### Exercise goal
Give all the data again exactly.

### Data to use
%%
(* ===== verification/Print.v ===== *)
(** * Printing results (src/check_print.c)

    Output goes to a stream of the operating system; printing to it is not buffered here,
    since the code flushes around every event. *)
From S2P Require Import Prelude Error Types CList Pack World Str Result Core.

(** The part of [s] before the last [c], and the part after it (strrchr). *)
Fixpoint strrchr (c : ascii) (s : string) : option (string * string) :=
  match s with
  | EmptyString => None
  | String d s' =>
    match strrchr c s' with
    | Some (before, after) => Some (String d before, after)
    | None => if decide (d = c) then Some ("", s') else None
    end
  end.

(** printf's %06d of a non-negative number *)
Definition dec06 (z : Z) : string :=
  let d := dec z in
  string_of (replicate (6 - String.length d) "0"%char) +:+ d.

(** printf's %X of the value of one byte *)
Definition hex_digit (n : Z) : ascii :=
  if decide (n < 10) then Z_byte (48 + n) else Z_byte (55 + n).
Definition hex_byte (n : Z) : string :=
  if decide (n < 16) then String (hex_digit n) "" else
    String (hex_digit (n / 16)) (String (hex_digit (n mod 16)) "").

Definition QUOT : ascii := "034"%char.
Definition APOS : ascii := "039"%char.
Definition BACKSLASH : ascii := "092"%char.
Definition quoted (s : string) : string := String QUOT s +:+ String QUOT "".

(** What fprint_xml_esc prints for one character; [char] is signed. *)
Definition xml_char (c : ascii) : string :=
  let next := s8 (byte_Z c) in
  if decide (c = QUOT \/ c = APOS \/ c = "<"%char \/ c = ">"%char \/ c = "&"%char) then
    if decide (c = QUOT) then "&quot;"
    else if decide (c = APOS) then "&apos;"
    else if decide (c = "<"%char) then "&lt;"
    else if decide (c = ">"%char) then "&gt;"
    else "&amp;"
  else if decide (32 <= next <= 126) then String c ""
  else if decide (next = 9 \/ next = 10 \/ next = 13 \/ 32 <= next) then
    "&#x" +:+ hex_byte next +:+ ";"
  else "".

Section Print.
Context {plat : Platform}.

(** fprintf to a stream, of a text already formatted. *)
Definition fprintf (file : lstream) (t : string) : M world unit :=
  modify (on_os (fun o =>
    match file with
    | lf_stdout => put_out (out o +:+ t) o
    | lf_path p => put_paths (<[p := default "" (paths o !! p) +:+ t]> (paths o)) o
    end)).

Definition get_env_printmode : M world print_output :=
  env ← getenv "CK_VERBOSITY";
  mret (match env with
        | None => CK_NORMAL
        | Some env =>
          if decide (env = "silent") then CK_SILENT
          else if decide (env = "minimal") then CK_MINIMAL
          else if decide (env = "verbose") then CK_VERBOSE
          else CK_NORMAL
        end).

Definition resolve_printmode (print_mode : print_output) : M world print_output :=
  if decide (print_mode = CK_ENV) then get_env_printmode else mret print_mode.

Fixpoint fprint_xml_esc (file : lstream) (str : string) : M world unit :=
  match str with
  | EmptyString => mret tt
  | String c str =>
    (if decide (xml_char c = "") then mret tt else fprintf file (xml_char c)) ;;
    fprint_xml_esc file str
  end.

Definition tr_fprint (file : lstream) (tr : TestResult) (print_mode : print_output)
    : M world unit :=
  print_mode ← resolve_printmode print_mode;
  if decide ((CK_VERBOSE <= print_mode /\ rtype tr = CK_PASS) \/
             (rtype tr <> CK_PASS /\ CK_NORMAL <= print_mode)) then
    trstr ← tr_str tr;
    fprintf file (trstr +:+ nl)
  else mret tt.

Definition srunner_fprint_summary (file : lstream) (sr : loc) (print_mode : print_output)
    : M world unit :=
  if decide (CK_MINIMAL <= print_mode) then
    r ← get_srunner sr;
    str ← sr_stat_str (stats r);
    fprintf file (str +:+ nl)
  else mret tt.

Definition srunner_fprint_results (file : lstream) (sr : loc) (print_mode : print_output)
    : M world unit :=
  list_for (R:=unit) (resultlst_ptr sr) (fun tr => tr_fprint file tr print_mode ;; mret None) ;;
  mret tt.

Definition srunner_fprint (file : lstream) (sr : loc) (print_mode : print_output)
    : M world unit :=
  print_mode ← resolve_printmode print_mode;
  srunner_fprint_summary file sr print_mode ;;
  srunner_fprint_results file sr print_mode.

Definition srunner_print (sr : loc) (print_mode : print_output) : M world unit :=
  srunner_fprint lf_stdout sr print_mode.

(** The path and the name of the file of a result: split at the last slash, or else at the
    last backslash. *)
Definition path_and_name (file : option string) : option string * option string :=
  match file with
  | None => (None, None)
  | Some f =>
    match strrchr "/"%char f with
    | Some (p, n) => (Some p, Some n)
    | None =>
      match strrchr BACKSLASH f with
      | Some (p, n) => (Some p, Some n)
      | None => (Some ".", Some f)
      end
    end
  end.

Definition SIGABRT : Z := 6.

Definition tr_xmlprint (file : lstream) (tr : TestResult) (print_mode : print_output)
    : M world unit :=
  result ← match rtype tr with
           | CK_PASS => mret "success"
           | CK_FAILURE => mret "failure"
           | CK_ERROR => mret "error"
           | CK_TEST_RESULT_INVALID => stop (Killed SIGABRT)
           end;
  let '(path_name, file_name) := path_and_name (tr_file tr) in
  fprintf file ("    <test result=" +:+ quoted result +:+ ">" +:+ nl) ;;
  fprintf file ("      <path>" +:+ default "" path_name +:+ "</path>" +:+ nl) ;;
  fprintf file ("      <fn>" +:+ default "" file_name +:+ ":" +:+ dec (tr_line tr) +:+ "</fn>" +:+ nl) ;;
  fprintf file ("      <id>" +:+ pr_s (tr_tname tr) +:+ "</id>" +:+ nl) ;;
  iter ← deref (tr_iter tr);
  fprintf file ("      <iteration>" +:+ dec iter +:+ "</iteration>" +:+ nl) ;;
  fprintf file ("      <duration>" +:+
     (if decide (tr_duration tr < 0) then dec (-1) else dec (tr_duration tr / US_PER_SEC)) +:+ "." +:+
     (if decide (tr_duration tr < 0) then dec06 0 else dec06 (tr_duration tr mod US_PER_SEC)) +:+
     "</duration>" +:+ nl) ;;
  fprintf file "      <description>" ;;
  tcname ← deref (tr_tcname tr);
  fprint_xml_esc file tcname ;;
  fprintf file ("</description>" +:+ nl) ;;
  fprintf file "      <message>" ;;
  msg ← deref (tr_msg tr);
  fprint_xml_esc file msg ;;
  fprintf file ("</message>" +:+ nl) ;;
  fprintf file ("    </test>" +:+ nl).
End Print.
%%
### Task solution
(* ===== verification/Print.v ===== *)
(** * Printing results (src/check_print.c)

    Output goes to a stream of the operating system; printing to it is not buffered here,
    since the code flushes around every event. *)
From S2P Require Import Prelude Error Types CList Pack World Str Result Core.

(** The part of [s] before the last [c], and the part after it (strrchr). *)
Fixpoint strrchr (c : ascii) (s : string) : option (string * string) :=
  match s with
  | EmptyString => None
  | String d s' =>
    match strrchr c s' with
    | Some (before, after) => Some (String d before, after)
    | None => if decide (d = c) then Some ("", s') else None
    end
  end.

(** printf's %06d of a non-negative number *)
Definition dec06 (z : Z) : string :=
  let d := dec z in
  string_of (replicate (6 - String.length d) "0"%char) +:+ d.

(** printf's %X of the value of one byte *)
Definition hex_digit (n : Z) : ascii :=
  if decide (n < 10) then Z_byte (48 + n) else Z_byte (55 + n).
Definition hex_byte (n : Z) : string :=
  if decide (n < 16) then String (hex_digit n) "" else
    String (hex_digit (n / 16)) (String (hex_digit (n mod 16)) "").

Definition QUOT : ascii := "034"%char.
Definition APOS : ascii := "039"%char.
Definition BACKSLASH : ascii := "092"%char.
Definition quoted (s : string) : string := String QUOT s +:+ String QUOT "".

(** What fprint_xml_esc prints for one character; [char] is signed. *)
Definition xml_char (c : ascii) : string :=
  let next := s8 (byte_Z c) in
  if decide (c = QUOT \/ c = APOS \/ c = "<"%char \/ c = ">"%char \/ c = "&"%char) then
    if decide (c = QUOT) then "&quot;"
    else if decide (c = APOS) then "&apos;"
    else if decide (c = "<"%char) then "&lt;"
    else if decide (c = ">"%char) then "&gt;"
    else "&amp;"
  else if decide (32 <= next <= 126) then String c ""
  else if decide (next = 9 \/ next = 10 \/ next = 13 \/ 32 <= next) then
    "&#x" +:+ hex_byte next +:+ ";"
  else "".

Section Print.
Context {plat : Platform}.

(** fprintf to a stream, of a text already formatted. *)
Definition fprintf (file : lstream) (t : string) : M world unit :=
  modify (on_os (fun o =>
    match file with
    | lf_stdout => put_out (out o +:+ t) o
    | lf_path p => put_paths (<[p := default "" (paths o !! p) +:+ t]> (paths o)) o
    end)).

Definition get_env_printmode : M world print_output :=
  env ← getenv "CK_VERBOSITY";
  mret (match env with
        | None => CK_NORMAL
        | Some env =>
          if decide (env = "silent") then CK_SILENT
          else if decide (env = "minimal") then CK_MINIMAL
          else if decide (env = "verbose") then CK_VERBOSE
          else CK_NORMAL
        end).

Definition resolve_printmode (print_mode : print_output) : M world print_output :=
  if decide (print_mode = CK_ENV) then get_env_printmode else mret print_mode.

Fixpoint fprint_xml_esc (file : lstream) (str : string) : M world unit :=
  match str with
  | EmptyString => mret tt
  | String c str =>
    (if decide (xml_char c = "") then mret tt else fprintf file (xml_char c)) ;;
    fprint_xml_esc file str
  end.

Definition tr_fprint (file : lstream) (tr : TestResult) (print_mode : print_output)
    : M world unit :=
  print_mode ← resolve_printmode print_mode;
  if decide ((CK_VERBOSE <= print_mode /\ rtype tr = CK_PASS) \/
             (rtype tr <> CK_PASS /\ CK_NORMAL <= print_mode)) then
    trstr ← tr_str tr;
    fprintf file (trstr +:+ nl)
  else mret tt.

Definition srunner_fprint_summary (file : lstream) (sr : loc) (print_mode : print_output)
    : M world unit :=
  if decide (CK_MINIMAL <= print_mode) then
    r ← get_srunner sr;
    str ← sr_stat_str (stats r);
    fprintf file (str +:+ nl)
  else mret tt.

Definition srunner_fprint_results (file : lstream) (sr : loc) (print_mode : print_output)
    : M world unit :=
  list_for (R:=unit) (resultlst_ptr sr) (fun tr => tr_fprint file tr print_mode ;; mret None) ;;
  mret tt.

Definition srunner_fprint (file : lstream) (sr : loc) (print_mode : print_output)
    : M world unit :=
  print_mode ← resolve_printmode print_mode;
  srunner_fprint_summary file sr print_mode ;;
  srunner_fprint_results file sr print_mode.

Definition srunner_print (sr : loc) (print_mode : print_output) : M world unit :=
  srunner_fprint lf_stdout sr print_mode.

(** The path and the name of the file of a result: split at the last slash, or else at the
    last backslash. *)
Definition path_and_name (file : option string) : option string * option string :=
  match file with
  | None => (None, None)
  | Some f =>
    match strrchr "/"%char f with
    | Some (p, n) => (Some p, Some n)
    | None =>
      match strrchr BACKSLASH f with
      | Some (p, n) => (Some p, Some n)
      | None => (Some ".", Some f)
      end
    end
  end.

Definition SIGABRT : Z := 6.

Definition tr_xmlprint (file : lstream) (tr : TestResult) (print_mode : print_output)
    : M world unit :=
  result ← match rtype tr with
           | CK_PASS => mret "success"
           | CK_FAILURE => mret "failure"
           | CK_ERROR => mret "error"
           | CK_TEST_RESULT_INVALID => stop (Killed SIGABRT)
           end;
  let '(path_name, file_name) := path_and_name (tr_file tr) in
  fprintf file ("    <test result=" +:+ quoted result +:+ ">" +:+ nl) ;;
  fprintf file ("      <path>" +:+ default "" path_name +:+ "</path>" +:+ nl) ;;
  fprintf file ("      <fn>" +:+ default "" file_name +:+ ":" +:+ dec (tr_line tr) +:+ "</fn>" +:+ nl) ;;
  fprintf file ("      <id>" +:+ pr_s (tr_tname tr) +:+ "</id>" +:+ nl) ;;
  iter ← deref (tr_iter tr);
  fprintf file ("      <iteration>" +:+ dec iter +:+ "</iteration>" +:+ nl) ;;
  fprintf file ("      <duration>" +:+
     (if decide (tr_duration tr < 0) then dec (-1) else dec (tr_duration tr / US_PER_SEC)) +:+ "." +:+
     (if decide (tr_duration tr < 0) then dec06 0 else dec06 (tr_duration tr mod US_PER_SEC)) +:+
     "</duration>" +:+ nl) ;;
  fprintf file "      <description>" ;;
  tcname ← deref (tr_tcname tr);
  fprint_xml_esc file tcname ;;
  fprintf file ("</description>" +:+ nl) ;;
  fprintf file "      <message>" ;;
  msg ← deref (tr_msg tr);
  fprint_xml_esc file msg ;;
  fprintf file ("</message>" +:+ nl) ;;
  fprintf file ("    </test>" +:+ nl).
End Print.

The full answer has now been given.